Incapsulati in un tempo indefinito, quasi a simboleggiare la forza stessa della
loro musica, così avulsa dai giochi della modernità a tutti i costi, i Mazzy
Star restano fedeli alla loro immagine, immutabili eppure mai imbrigliati
in una semplice riproduzione della propria figura. Diciassette gli anni trascorsi
da Among My Swan, ultimo vagito di studio prima dell'interruzione di quel sogno
che aveva conquistato i cuori psichedelici degli ascoltatori rock. Non è una esattamente
un fulmine a ciel sereno Seasons of Your Day, lo sanno i più
informati, perché la voce di una reunion era qualcosa di più di una certezza:
un primo singolo per tastare il terreno, un tour internazionale nel 2012, i segnali
che Hope Sandoval e Dave Roback, da sempre l'anima del progetto, avevano ritrovato
una strada comune, frugando nei cassetti di registrazioni e contributi durati
più di un decennio.
Così ha preso forma Seasons of Your Day, puzzle di
idee, bozze e serafiche ballate per la maggior parte di impianto acustico che
ha occupato più continenti e più musicisti, recuperando persino il concreto ricordo
di un compianto Bert Jansch, la cui chitarra serpeggia nel sinistro, denso
blues intitolato Spoon.

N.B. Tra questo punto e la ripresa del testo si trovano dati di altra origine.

(** After a restart the counter begins at zero again, so that the key may be
    taken: the message is not saved. *)
Lemma saveMsg_taken serialize (block : message -> Z) m text old s :
  serialize m = Ok text -> text <> ""%string -> db_wf (md_db s) -> old <> ""%string -> old <> text ->
  db_lookup (md_db s) (createKey2 cfg (block m) (md_counter s)) = Some old ->
  exists s', saveMsg cfg message serialize block m s = (Ok false, s') /\ md_db s' = md_db s.
Proof.
  intros Ht Hne Hwf Ho Hot Htaken.
  enough (wp (saveMsg cfg message serialize block m) s (fun r s' => r = Ok false /\ md_db s' = md_db s)) as Hw.
  { unfold wp in Hw. destruct (saveMsg _ _ _ _ _ s) as [r s']. exists s'. cbn in Hw. destruct Hw as [-> Hs]. done. }
  unfold saveMsg, on_mdb. wp_simpl. rewrite Ht. wp_simpl. rewrite (bool_decide_eq_true_2 (text <> _)) by done.
  split; [intros _|done]. wp_simpl. rewrite (bool_decide_eq_true_2 (createKey2 _ _ _ <> _)) by apply createKey2_nonempty.
  split; [intros _|done]. rewrite wp_zoom. cbn [md_db]. apply readString_spec; [done|]. rewrite Htaken. cbn [default from_option id].
  rewrite bool_decide_eq_false_2 by done. wp_simpl. by rewrite bool_decide_eq_false_2 by done.
Qed.
End Saved.

(** ** Among the other threads *)
Section Turns.
Context {D : Type} `{HealthyStore D}.
Context {share sig : Type}.
Context (C : chain_config) (T : net_config) (N : net_crypto share).
Context (others : nat -> schain D * network D share sig -> schain D * network D share sig).
Local Abbreviation state := (timeouts D share sig).
Local Abbreviation node := (schain D * network D share sig)%type.
Local Abbreviation message := (WireMessage share).
Implicit Types s : state.

Definition node_of s : node := (tm_chain s, tm_net s).

(** The node as the next step finds it. *)
Definition seen s : node := others (tm_step s) (node_of s).

Lemma wp_on_chain {A} (c : M (schain D) A) s Q :
  wp (on_chain others c) s Q <->
  wp c (seen s).1 (fun r x => Q r (mkTimeouts x (seen s).2 (S (tm_step s)) (tm_lastRebroadCastTime s)
    (tm_proposalReceiptTimedOut s))).
Proof. unfold on_chain. rewrite wp_bind. unfold others_run. rewrite wp_modify, wp_zoom. done. Qed.

Lemma wp_on_net {A} (c : M (network D share sig) A) s Q :
  wp (on_net others c) s Q <->
  wp c (seen s).2 (fun r x => Q r (mkTimeouts (seen s).1 x (S (tm_step s)) (tm_lastRebroadCastTime s)
    (tm_proposalReceiptTimedOut s))).
Proof. unfold on_net. rewrite wp_bind. unfold others_run. rewrite wp_modify, wp_zoom. done. Qed.

(** What a turn needs to know of the chain, besides the clock. *)
Record chain_at (b zc zs : Z) (c : schain D) : Prop := {
  ca_last : ci_lastCommittedBlockID (sc_info c) = b;
  ca_commit : ci_lastCommitTimeMs (sc_info c) = zc;
  ca_start : ci_startTimeMs (sc_info c) = zs
}.

(** The next reading of the clock satisfies [P]. *)
Definition clock_reads (P : Z -> Prop) (c : schain D) : Prop :=
  exists t, (getCurrentTimeMs c).1 = Ok t /\ P t.

Lemma clock_run P c : clock_reads P c -> exists t w,
  getCurrentTimeMs c = (Ok t, mkSchain (sc_info c) (sc_status c) (sc_stores c) (sc_output c) w) /\ P t /\
  wd_exits w = wd_exits (sc_world c).
Proof.
  intros (t & Ht & HP). unfold getCurrentTimeMs, on_world, zoom, mbind, M_bind, get, put, mret, M_ret in *.
  destruct (wd_times (sc_world c)) as [|t1 [|t2 ts]]; cbn in *; injection Ht as <-; eexists _, _; split_and!; done.
Qed.

Lemma chain_at_world b zc zs c w :
  chain_at b zc zs c -> chain_at b zc zs (mkSchain (sc_info c) (sc_status c) (sc_stores c) (sc_output c) w).
Proof. by intros []. Qed.

Context (b zc zs : Z) (Hb : 2 <= b < 2 ^ 64 - 1).
Context (G : node -> Prop) (P : Z -> Prop).

(** The last commit and the start stand, and [G] holds. *)
Definition steady (p : node) : Prop := chain_at b zc zs p.1 /\ G p.

(** The other threads and the clock respect [G], and until the clock is read the
    others respect [P] too. *)
Record respects : Prop := {
  rs_others : forall k p, steady p -> steady (others k p);
  rs_clock : forall k p, steady p -> clock_reads P p.1 -> clock_reads P (others k p).1;
  rs_world : forall c w n, G (c, n) -> wd_exits w = wd_exits (sc_world c) ->
    G (mkSchain (sc_info c) (sc_status c) (sc_stores c) (sc_output c) w, n)
}.
Context (HR : respects).

Lemma seen_steady s : steady (node_of s) -> steady (seen s).
Proof. apply (rs_others HR). Qed.

(** A turn reads the clock between two steps of the others and goes on with the
    time of the last commit or of the start. *)
Lemma turn_runs s Q :
  steady (node_of s) -> clock_reads P (tm_chain s) -> 2 < cc_nodeCount C ->
  (forall t s', P t -> steady (node_of s') ->
     tm_proposalReceiptTimedOut s' = tm_proposalReceiptTimedOut s ->
     tm_lastRebroadCastTime s' = Z.max (tm_lastRebroadCastTime s) (Z.max zc zs) ->
     wp (checkProposalTimeout C others (b + 1) t (Z.max zc zs) ;;
         checkRebroadcast T N others (b + 1) t) s' Q) ->
  wp (timeoutWork C T N others) s Q.
Proof.
  intros Hs Hc Hn Hk. unfold timeoutWork. rewrite wp_bind, wp_on_chain. unfold getLastCommittedBlockID. rewrite wp_gets.
  pose proof (seen_steady s Hs) as H1. pose proof (rs_clock HR (tm_step s) _ Hs Hc) as Hc1. fold (seen s) in Hc1.
  rewrite (ca_last _ _ _ _ (proj1 H1)). cbv zeta. rewrite (u64_small (b + 1)) by lia. rewrite wp_bind, wp_on_chain.
  set (s1 := mkTimeouts (seen s).1 _ _ _ _). assert (steady (node_of s1)) as Hs1 by (unfold node_of, s1; cbn; by rewrite <- surjective_pairing).
  pose proof (seen_steady s1 Hs1) as H2. destruct (clock_run P _ (rs_clock HR (tm_step s1) (node_of s1) Hs1 Hc1)) as (t & w & Hr & HP & Hw).
  fold (seen s1) in Hr, Hw. unfold wp at 1. rewrite Hr. cbn [fst snd].
  unfold timeZero. rewrite !wp_bind, wp_on_chain, wp_gets.
  match goal with |- context [seen ?x] => set (s2 := x) end.
  assert (steady (node_of s2)) as Hs2.
  { destruct H2 as [Ha HG]. split; [by apply chain_at_world|]. apply (rs_world HR); [by rewrite <- surjective_pairing|done]. }
  pose proof (seen_steady s2 Hs2) as H3. rewrite (ca_commit _ _ _ _ (proj1 H3)). rewrite wp_bind, wp_on_chain, wp_gets.
  match goal with |- context [seen ?x] => lazymatch x with s2 => fail | _ => set (s3 := x) end end.
  assert (steady (node_of s3)) as Hs3 by (unfold node_of, s3; cbn; by rewrite <- surjective_pairing).
  pose proof (seen_steady s3 Hs3) as H4. rewrite (ca_start _ _ _ _ (proj1 H4)). rewrite wp_ret, wp_bind, wp_gets.
  unfold set_lastRebroadCastTime. rewrite wp_bind, wp_modify. rewrite wp_when. split; [intros _|intros ?%Z.ltb_ge; lia].
  apply (Hk t); [done|by unfold node_of; cbn; rewrite <- surjective_pairing|done|done].
Qed.
End Turns.

(** ** Broadcasts are repeated *)
Section Rebroadcast.
Context {D : Type} `{HealthyStore D}.
Context {share sig : Type}.
Context (C : chain_config) (T : net_config) (N : net_crypto share).
Context (others : nat -> schain D * network D share sig -> schain D * network D share sig).
Local Abbreviation node := (schain D * network D share sig)%type.
Local Abbreviation message := (WireMessage share).
Implicit Types s : timeouts D share sig.
Implicit Types n : network D share sig.

(** No exit is requested, no send fails for good, and there is a queue of
    delayed messages for every node. *)
Definition ready n : Prop := quiet n /\ length (nw_delayed n) = Z.to_nat (nt_nodeCount T).

(** A message that can be broadcast. *)
Definition sendable (m : message) : Prop :=
  nt_catchupBlocks T < nm_blockID (wm_base m) /\ exists text, serializeMessage N m = Ok text.

(** Among [new] there is the message to enough nodes: with the sender they are at
    least two thirds. *)
Definition sent_to_quorum (new : list (Z * message)) (m : message) : Prop :=
  exists l, (forall dst, dst ∈ l -> (dst, m) ∈ new) /\ nt_nodeCount T * 2 <= 3 * (zsize (list_to_set l : gset Z) + 1).

Lemma sent_to_quorum_mono new new' m : new ⊆ new' -> sent_to_quorum new m -> sent_to_quorum new' m.
Proof. intros Hs (l & Hl & Hq). exists l. split; [|done]. intros dst Hd. by apply Hs, Hl. Qed.

Context (W : config_wf T) (Hbad : nt_badNetwork T = false).
Context (Hready : forall k p, ready p.2 ->
  ready (others k p).2 /\ peers_accept T (others k p).2 /\ exists new, nw_sent (others k p).2 = nw_sent p.2 ++ new).

Lemma rebroadcastEach_run ms s :
  Forall sendable ms -> ready (tm_net s) ->
  wp (rebroadcastEach T N others ms) s (fun r s' => r = Ok tt /\
    tm_proposalReceiptTimedOut s' = tm_proposalReceiptTimedOut s /\ exists new,
    nw_sent (tm_net s') = nw_sent (tm_net s) ++ new /\ forall m, m ∈ ms -> sent_to_quorum new m).
Proof.
  intros Hms. revert s. induction Hms as [|m ms [Hcatch (text & Htext)] _ IH]; intros s Hs; cbn [rebroadcastEach].
  { rewrite wp_ret. split_and!; [done..|]. exists []. rewrite app_nil_r. split; [done|]. by intros m ?%elem_of_nil. }
  rewrite wp_bind, wp_on_net. destruct (Hready (tm_step s) (node_of s) Hs) as ([Hq Hl] & Hacc & new0 & Hn0).
  fold (seen others s) in Hq, Hl, Hacc, Hn0.
  destruct (broadcast_run T N W m m (seen others s).2 text false Hcatch Hbad eq_refl Htext Hq Hacc Hl ltac:(done)) as
    (l & n' & Hr & Hsent & Hquorum & (Hq' & Hl' & _) & _).
  unfold wp at 1. unfold rebroadcastMessage. rewrite Hr. cbn [fst snd].
  eapply wp_mono; [apply IH; exact (conj Hq' Hl')|]. cbn beta. intros r s' (-> & Hf & new & Hnew & Hall). split; [done|]. split; [done|].
  cbn [tm_net] in Hnew. exists (new0 ++ ((., m) <$> l) ++ new). split.
  { rewrite Hnew, Hsent, Hn0. cbn [node_of snd]. by rewrite <- !app_assoc. }
  intros m' [-> |Hin]%elem_of_cons.
  - exists l. split; [|done]. intros dst Hd. rewrite !elem_of_app. right. left. by apply list_elem_of_fmap_2 with (f := (., m)).
  - eapply sent_to_quorum_mono; [|by apply Hall]. intros x Hx. rewrite !elem_of_app. auto.
Qed.
End Rebroadcast.

(** *** The turn *)
Section Unfinished.
Context {D : Type} `{HealthyStore D}.
Context {share sig : Type}.
Context (C : chain_config) (T : net_config) (N : net_crypto share).
Context (others : nat -> schain D * network D share sig -> schain D * network D share sig).
Local Abbreviation node := (schain D * network D share sig)%type.
Implicit Types s : timeouts D share sig.
Implicit Types n : network D share sig.
Context (W : config_wf T) (Hbad : nt_badNetwork T = false).
Context (b zc zs : Z) (Hb : 2 <= b < 2 ^ 64 - 1) (Hz : 0 <= Z.max zc zs).
Local Abbreviation prefixed := (saved (nt_msgCfg T) (b + 1)).

(** Every saved message of the current block can be parsed and sent. *)
Definition texts_ok n : Prop :=
  db_wf (md_db (nw_outgoing n)) /\ forall text, prefixed (nw_outgoing n) text ->
    exists m, parseMessage N text (nt_schainID T) b false = Ok m /\ sendable T N m.

(** What the other threads and the peers may do while the block is not finished:
    the other threads commit no block, forget no saved message, do not end the
    node and let the clock be read as before; no send fails for good, and the
    peers go on accepting: before each step of the turn enough sends are going
    to be accepted. *)
Record unfinished (p p' : node) : Prop := {
  un_chain : chain_at b zc zs p.1 -> chain_at b zc zs p'.1;
  un_ready : ready T p.2 -> ready T p'.2;
  un_accept : peers_accept T p'.2;
  un_sent : exists new, nw_sent p'.2 = nw_sent p.2 ++ new;
  un_texts : texts_ok p.2 -> texts_ok p'.2;
  un_saved : forall text, prefixed (nw_outgoing p.2) text -> prefixed (nw_outgoing p'.2) text;
  un_clock : forall P, clock_reads P p.1 -> clock_reads P p'.1
}.
Context (Hothers : forall k p, unfinished p (others k p)).

(** The node during the turn: what was sent and saved before is still there. *)
Definition resending (n0 : network D share sig) (p : node) : Prop :=
  ready T p.2 /\ texts_ok p.2 /\ (exists new, nw_sent p.2 = nw_sent n0 ++ new) /\
  forall text, prefixed (nw_outgoing n0) text -> prefixed (nw_outgoing p.2) text.

Lemma resending_respects n0 P : respects others b zc zs (resending n0) P.
Proof.
  split.
  - intros k p [Ha (Hr & Ht & (new & Hn) & Hs)]. destruct (Hothers k p) as [H1 H2 _ (new' & H3) H4 H5 _]. split; [auto|].
    split; [auto|]. split; [auto|]. split; [|auto]. exists (new ++ new'). by rewrite H3, Hn, app_assoc.
  - intros k p _. apply un_clock, Hothers.
  - done.
Qed.

Lemma rebroadcastAll_run n0 s :
  steady b zc zs (resending n0) (node_of s) ->
  wp (rebroadcastAllMessagesForCurrentBlock T N others) s (fun r s' => r = Ok tt /\
    exists new, nw_sent (tm_net s') = nw_sent n0 ++ new /\
      forall text, prefixed (nw_outgoing n0) text ->
        exists m, parseMessage N text (nt_schainID T) b false = Ok m /\ sent_to_quorum T new m).
Proof.
  intros Hs. pose proof (rs_others _ _ _ _ _ _ (resending_respects n0 (fun _ => True))) as Hnext.
  unfold rebroadcastAllMessagesForCurrentBlock. rewrite wp_bind, wp_on_chain. unfold getLastCommittedBlockID. rewrite wp_gets.
  pose proof (Hnext (tm_step s) _ Hs) as H1. fold (seen others s) in H1. rewrite (ca_last _ _ _ _ (proj1 H1)), (u64_small (b + 1)) by lia.
  match goal with |- wp _ ?x _ => set (s1 := x) end.
  assert (steady b zc zs (resending n0) (node_of s1)) as Hs1 by (unfold node_of, s1; cbn; by rewrite <- surjective_pairing).
  rewrite wp_bind, wp_on_net, wp_zoom. pose proof (Hnext (tm_step s1) _ Hs1) as H2. fold (seen others s1) in H2.
  destruct H2 as [Ha (Hr & [Hwf Hok] & (new & Hnew) & Hsaved)].
  destruct (getMessages_run (nt_msgCfg T) (fun text => parseMessage N text (nt_schainID T) b false) (b + 1)
    (nw_outgoing (seen others s1).2) Hwf) as (ms & Hms & Hall).
  { intros text Ht. destruct (Hok text Ht) as (m & Hm & _). by exists m. }
  unfold wp at 1. rewrite Hms. cbn [fst snd].
  eapply wp_mono; [apply (rebroadcastEach_run T N others W Hbad)|].
  - intros k p Hp. split; [by apply (un_ready _ _ (Hothers k p))|].
    split; [apply (un_accept _ _ (Hothers k p))|apply (un_sent _ _ (Hothers k p))].
  - apply Forall_forall. intros m (text & Ht & Hm)%Hall. destruct (Hok text Ht) as (m' & Hm' & Hsend). congruence.
  - exact Hr.
  - cbn beta. intros r s' (-> & _ & new' & Hsent & Hq). split; [done|]. exists (new ++ new').
    cbn [tm_net] in Hsent. split; [rewrite Hsent; cbn; by rewrite Hnew, app_assoc|].
    intros text Ht. destruct (Hok text (Hsaved text Ht)) as (m & Hm & _). exists m. split; [done|].
    eapply sent_to_quorum_mono; [|apply Hq, Hall; eauto]. intros x Hx. rewrite elem_of_app. auto.
Qed.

Dunque, cosa aggiunge
davvero questo album alla formula dei Mazzy Star? Tutto e nulla verrebbe da rispondere,
perché se è vero che il tempo del capolavoro So Tonight That I Might See è alle
spalle, compreso il suo successo di culto e l'invenzione di un suono che ha fatto
scuola, è altrettanto innegabile che Seasons of Your Day sia un disco di una classe
e maturità impeccabile, il passaggio verso la saggezza del duo. Uguali a se stessi
certo, ma differenti: sono i dettagli a cambiare prospettiva, non il portamento
di Hope Sandoval, che canta ancora magnificamente sospesa, pigra e sognante. È
semmai Roback a deviare un poco il registro, scoprendo, guarda un po', le radici
e la tradizione, in un movimento verso il country blues, il folk più bucolico,
che spesso risalta nella stesura dei nuovi brani.
L'accoppiata chitarra
e organo di In The Kingdom farebbe pensare
ad altro destino, un eleganza naturale per i Mazzy Star, ma già la scarnificazione
acustica di California è un gesto che anticipa
il contenuto più profondo dell'album. D'altronde qualcuno aveva forse intenzione
di chiedere alla coppia un salto nel buio, quando la loro impronta stilistica
è sempre stata così marcata fin dagli esordi? In cambio arrivano la slide, i tratti
desertici e solitari di Does Someone Have Your Baby Now
e Sparrow, una sorprendente cantilena western
chiamata Lay Myself Down (c'è anche una pedal
steel nelle mani di Stephen McCarthy dei Long Ryders) che pare lanciarli nei territori
dei Cowboy Junkies, e ancora il dolcissimo saliscendi di I've Gotta Stop
e l'etereo orizzonte di Common Burn spazzato
dall'armonica nel finale. Nel mezzo del guado echi di ispirazioni lontane e mai
celate, dal gioco cameristico di violino e glockenspiel della stessa Seasons
of Your Day, che ritorna sui passi degli amati Velvet Underground e quei sette
minuti e mezzo in coda, Flying Low, che rimuginano
un blues lascivo e psichedelico in cui la voce della Sandoval va a nozze, accompagnandosi
con un'armonica lacerante.
Un ritorno furtivo? Altri anni di oblio ci
aspetteranno? Non è dato saperlo al momento, ma quello che è certo
è che Seasons of Your Day non spreca una sola nota: come potrebbe essere
altrimenti vista la proverbiale parsimonia musicale dei Mazzy Star.